Hi guys this is probably a pretty trivial question but a question that is quite important non the less,anyway for best practice its obviously best to use std::string but std::string is implemented with c style strings so it's good to know whats going on behind the scenes of the string class,
anyway I made tho functions one that takes a const char* and one that takes a char array
for the first function both str (the const char*) and str2 (the char array) get accepted into the function and it prints out hello for both strings
and the second function will work if I remove the const before the char* in the first string
and in printStringTwos case it will also accept a char* even though technically it is not a char[]
so my question is are char str2[] and char* str the same thing? and same thing in memory? will they always work interchangeably?

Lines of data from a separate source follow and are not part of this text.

(** * A shallow embedding of the file server of distributed-file-storage

    The development follows the Go sources: package [errors] (the error
    taxonomy), package [retry] (retry with backoff under a context), and the
    [FileServer] of [server.go] (peer registry, [Store], [Get], [broadcast],
    the message handlers, [Stop] and the message loop).

    Conventions.
    - A Go [error] value is [option error]: [None] is [nil].
    - [time.Duration] and instants are [Z], in nanoseconds.  Time is a
      logical clock: it advances only where the code sleeps or waits.
    - A byte is [Byte.byte]; a stream or a file is a [list byte].
    - Calls to the logger do not influence control flow or any other state
      of the server and are left out of its model.  Package [logger] is
      modelled on its own, with the validation of package [config]. *)

From Stdlib Require Import ZArith List Bool Lia QArith.
From Stdlib Require Import Strings.Byte.
From stdpp Require Import gmap strings list fin_maps.

Close Scope Q_scope.
#[local] Set Warnings "-register-all".
#[local] Set Warnings "-automation".
Local Open Scope Z_scope.

(** ** Package errors *)

Module errors.

Inductive ErrorType : Type :=
| NetworkError | ConnectionError | TimeoutError
| StorageError | FileNotFoundError | CorruptionError | QuotaExceededError
| AuthenticationError | AuthorizationError | EncryptionError
| ConfigError | ValidationError
| InternalError | InvalidInputError.

(** [FileSystemError] keeps the fields that decide behaviour: [Type],
    [Message] and [Cause].  [File], [Line], [Operation] and [Context] are
    diagnostics.  [PlainError] is any other Go error value ([io.EOF],
    [context.DeadlineExceeded], an error of the operating system). *)
Inductive error : Type :=
| FileSystemError (Type_ : ErrorType) (Message : string) (Cause : option error)
| PlainError (text : string).

Definition New (errorType : ErrorType) (message : string) : error :=
  FileSystemError errorType message None.

Definition Wrap (err : option error) (errorType : ErrorType) (message : string) : error :=
  FileSystemError errorType message err.

Definition ErrorType_eqb (a b : ErrorType) : bool :=
  match a, b with
  | NetworkError, NetworkError | ConnectionError, ConnectionError
  | TimeoutError, TimeoutError | StorageError, StorageError
  | FileNotFoundError, FileNotFoundError | CorruptionError, CorruptionError
  | QuotaExceededError, QuotaExceededError
  | AuthenticationError, AuthenticationError
  | AuthorizationError, AuthorizationError
  | EncryptionError, EncryptionError | ConfigError, ConfigError
  | ValidationError, ValidationError | InternalError, InternalError
  | InvalidInputError, InvalidInputError => true
  | _, _ => false
  end.
Lemma local_cacheCheck key : local (cacheCheck key).
Proof.
  unfold cacheCheck. apply local_bind; [apply local_gets|]. intros c.
  apply local_bind; [apply local_gets|]. intros t.
  destruct (lookupEntry key c); [|apply local_ret].
  apply local_if; [|apply local_ret].
  apply local_bind; [apply local_setCache | intros; apply local_ret].
Qed.

Lemma local_setCacheEntry this key v : local (setCacheEntry this key v).
Proof.
  unfold setCacheEntry, cacheKeys, cacheHas, cacheDel, cacheSet.
  apply local_bind; [apply local_gets|]. intros keys.
  apply local_bind.
  { apply local_if; [|apply local_ret].
    apply local_bind; [apply local_bind; [apply local_cacheCheck|]|];
      intros; apply local_ret. }
  intros full. apply local_bind.
  { apply local_if; [|apply local_ret].
    apply local_bind; [apply local_gets|]. intros keys'.
    destruct keys' as [|k ?]; [apply local_ret|].
    apply local_if; [|apply local_ret].
    apply local_bind; [now apply local_emit|]. intros _.
    apply local_bind; [apply local_gets | intros; apply local_setCache]. }
  intros _. apply local_bind; [now apply local_emit|]. intros _.
  apply local_bind; [apply local_gets|]. intros c.
  apply local_bind; [apply local_gets | intros; apply local_setCache].
Qed.

Lemma local_ensureVectorSize v s : local (ensureVectorSize v (Some s)).
Proof.
  unfold ensureVectorSize. apply local_if; [now apply local_emit | apply local_ret].
Qed.

Section Scenario.

Variable cacheKey : string -> string.
Variable provider : Provider.
Variable this : Generator.

(** A fetched vector goes to the slot of its text. *)
Lemma storeFetched_slot texts indices vs idx v text i w :
  texts !! idx = Some text -> indices !! idx = Some i ->
  exists w',
    storeFetched cacheKey this texts indices vs (idx, v) w
    = (inr (<[i := Some v]> vs), w')
    /\ providerCalls w' = providerCalls w
    /\ providerEvents (trace w') = providerEvents (trace w).
Proof.
  intros Ht Hi. unfold storeFetched. rewrite Ht, Hi.
  destruct (local_ensureVectorSize v text w) as ([] & w1 & H1 & C1 & T1).
  destruct (local_setCacheEntry this (cacheKey text) v w1) as ([] & w2 & H2 & C2 & T2).
  exists w2. unfold bind. rewrite H1, H2. unfold ret.
  repeat split; congruence.
Qed.

(** On an empty cache a lookup misses. *)
Lemma lookupText_miss st index text w :
  cache w = [] ->
  lookupText cacheKey st (index, text) w
  = (inr {| vectors := vectors st;
            uncachedTexts := uncachedTexts st ++ [text];
            uncachedIndices := uncachedIndices st ++ [index] |},
     {| now := now w; cache := []; requestTimestamps := requestTimestamps w;
        providerCalls := providerCalls w;
        trace := trace w ++ [CacheGet (cacheKey text)] |}).
Proof.
  intros Hc. unfold lookupText, cacheGet, cacheCheck, bind, emit, modify, gets.
  simpl. rewrite Hc. reflexivity.
Qed.
(** [tag.extract()], as seen from [root]. *)
Definition extract (tag : node) (root : node) : node := remove (ident tag) root.

(** [root.stripped_strings]: the text nodes below [root], in document
    order, each stripped, the ones that strip to nothing left out. *)
Definition stripped_strings (root : node) : list string :=
  flat_map (fun d => match d with
                     | NavigableString _ s =>
                         let s' := PyStr.strip s in
                         if (PyStr.len s' =? 0)%nat then [] else [s']
                     | _ => []
                     end)
           (descendants root).

End Bs4.

(** ** Exceptions, the environment, and the monad of the script *)

Module Py.

(** The exception classes that matter to the script: those of requests
    (all derive from [RequestException]), Python's own lookup and value
    errors, and [OtherError] for any class outside the requests hierarchy
    (the model client's errors, for one). *)
Inductive exc_class : Type :=
| RequestException | HTTPError | ConnectionError | Timeout | TooManyRedirects
| KeyError | IndexError | ValueError
| OtherError (name : string).

Record exception : Type := Exception { exc_type : exc_class; exc_msg : string }.

(** [isinstance(e, requests.RequestException)] *)
Definition is_RequestException (e : exception) : bool :=
  match exc_type e with
  | RequestException | HTTPError | ConnectionError | Timeout
  | TooManyRedirects => true
  | KeyError | IndexError | ValueError | OtherError _ => false
  end.

(** [str(e)] *)
Definition str (e : exception) : string := exc_msg e.

Inductive outcome (A : Type) : Type :=
| Return (a : A)
| Raise (e : exception).
Arguments Return {A} a.
Arguments Raise {A} e.

(** [requests.Response], the fields the script and [raise_for_status] read. *)
Record Response : Type := mkResponse {
  status_code : Z;
  reason : string;
  url : string;
  text : string;
}.

(** The model's reply; reading [response.text] may itself raise (a reply
    without a text part). *)
Record GenerateContentResponse : Type := mkReply {
  reply_text : outcome string;
}.

(** A CSV file: its rows, each a list of cells. *)
Definition csv : Type := list (list string).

also why can you use both of them when printString only accepts a const char* str
Line 19: warning: deprecated conversion from string constant to 'char*' [-Wwrite-strings]
The 'str' on line 17 is a pointer. It points to the first character of a string literal constant "hello" (which has a null char after the 'o' char). In other words it was initialized with an address of some memory somewhere. That memory may not be written to.
The 'str2' on line 18 is an array of characters that has 6 elements. It was initialized by copying the six characters that you listed within the {} initializer. The six bytes of memory that the 'str2' refers to are in stack memory, just like all variables with automatic storage duration. You can modify the elements of the array.
The 'str3' is a pointer just like the 'str', but not const. The compiler warns you, because you have given this pointer the address of literal constant.
Since str3 is not const, you could try to modify pointed to memory via this pointer, which would be undefined behaviour, because the pointed to memory is const.
The printString clearly takes a const pointer as its argument. A non-const pointer can be implicitly converted into const pointer. That is safe, because the function cannot modify the memory that the pointer points to.
You cannot implicitly convert a const pointer into non-const; to drop constness. You might be able to explicitly drop const in some situations.
The printStringTwo has argument type char []. That is an alternative syntax for char*. Functions do not take arrays as arguments. The array decays to pointer.
You can call it with an array. The caller has an array and the array knows its size. The function, however, reveices only a pointer (to first element of the array). The function does not know whether it was called with a pointer or an array, nor how many elements that array has.
The << is a function too. In both printString and printStringTwo the version of << that takes constchar* will be used.
This is really a const correctness issue not about any perceived differences between the pointer and array notation in the function signature.
If you're using a properly configured compiler compiling to one of the current standards your code shouldn't compile. Line 19 should cause the following error: main.cpp|19|error: ISO C++ forbids converting a string constant to ‘char*’ [-Wwrite-strings]|
*str3 should be a const char* or an array[].
so my question is are char str2[] and char* str2 the same thing? ... will they always work interchangeably?
No they are not always the same, it depends on context.
Basically with your function parameters char* and char[] are equivalent, the only difference is the const qualifier. Remember when calling a function an array decays to a pointer.
But there is a difference in main() between a pointer to char (str) and an array of char (str2).
also why can you use both of them when printString only accepts a const char* str
This is where the difference in const and non-const comes into play.
When you const qualified the pointer in printString() you told the compiler that you will not change the contents string so it is then safe to pass a const string into the function.
However if you don't const qualify the parameter the compiler can't assume that the contents of the string will not be modified.
The printStringTwo has argument type char []. That is an alternative syntax for char*. Functions do not take arrays as arguments. The array decays to pointer.
that actually makes sense,I think I recall reading that somewhere before
But there is a difference in main() between a pointer to char (str) and an array of char (str2).
This is where the difference in const and non-const comes into play.
but in main both are different right? str is a pointer to a string literal in read only memory and str2 is an array of chars right?
Yes, that's what I said in the first line above (you're missing the quote from your post between those two lines). The second line refers to that missing quote from your previous post.
also why can you use both of them when printString only accepts a const char* str
str is a pointer to a string literal
str is a pointer to a const string literal.
in read only memory
Possibly, but the where is an implementation detail. Remember not all systems have "read only memory".
why can you use both of them when printString only accepts a const char* str
There is no "only" in that. The printString does not care what you have.
What the "const" on 'str' does is that printString promises to not modify the stuff that the str points to.
The printString will treat even non-const parameters like they will be const.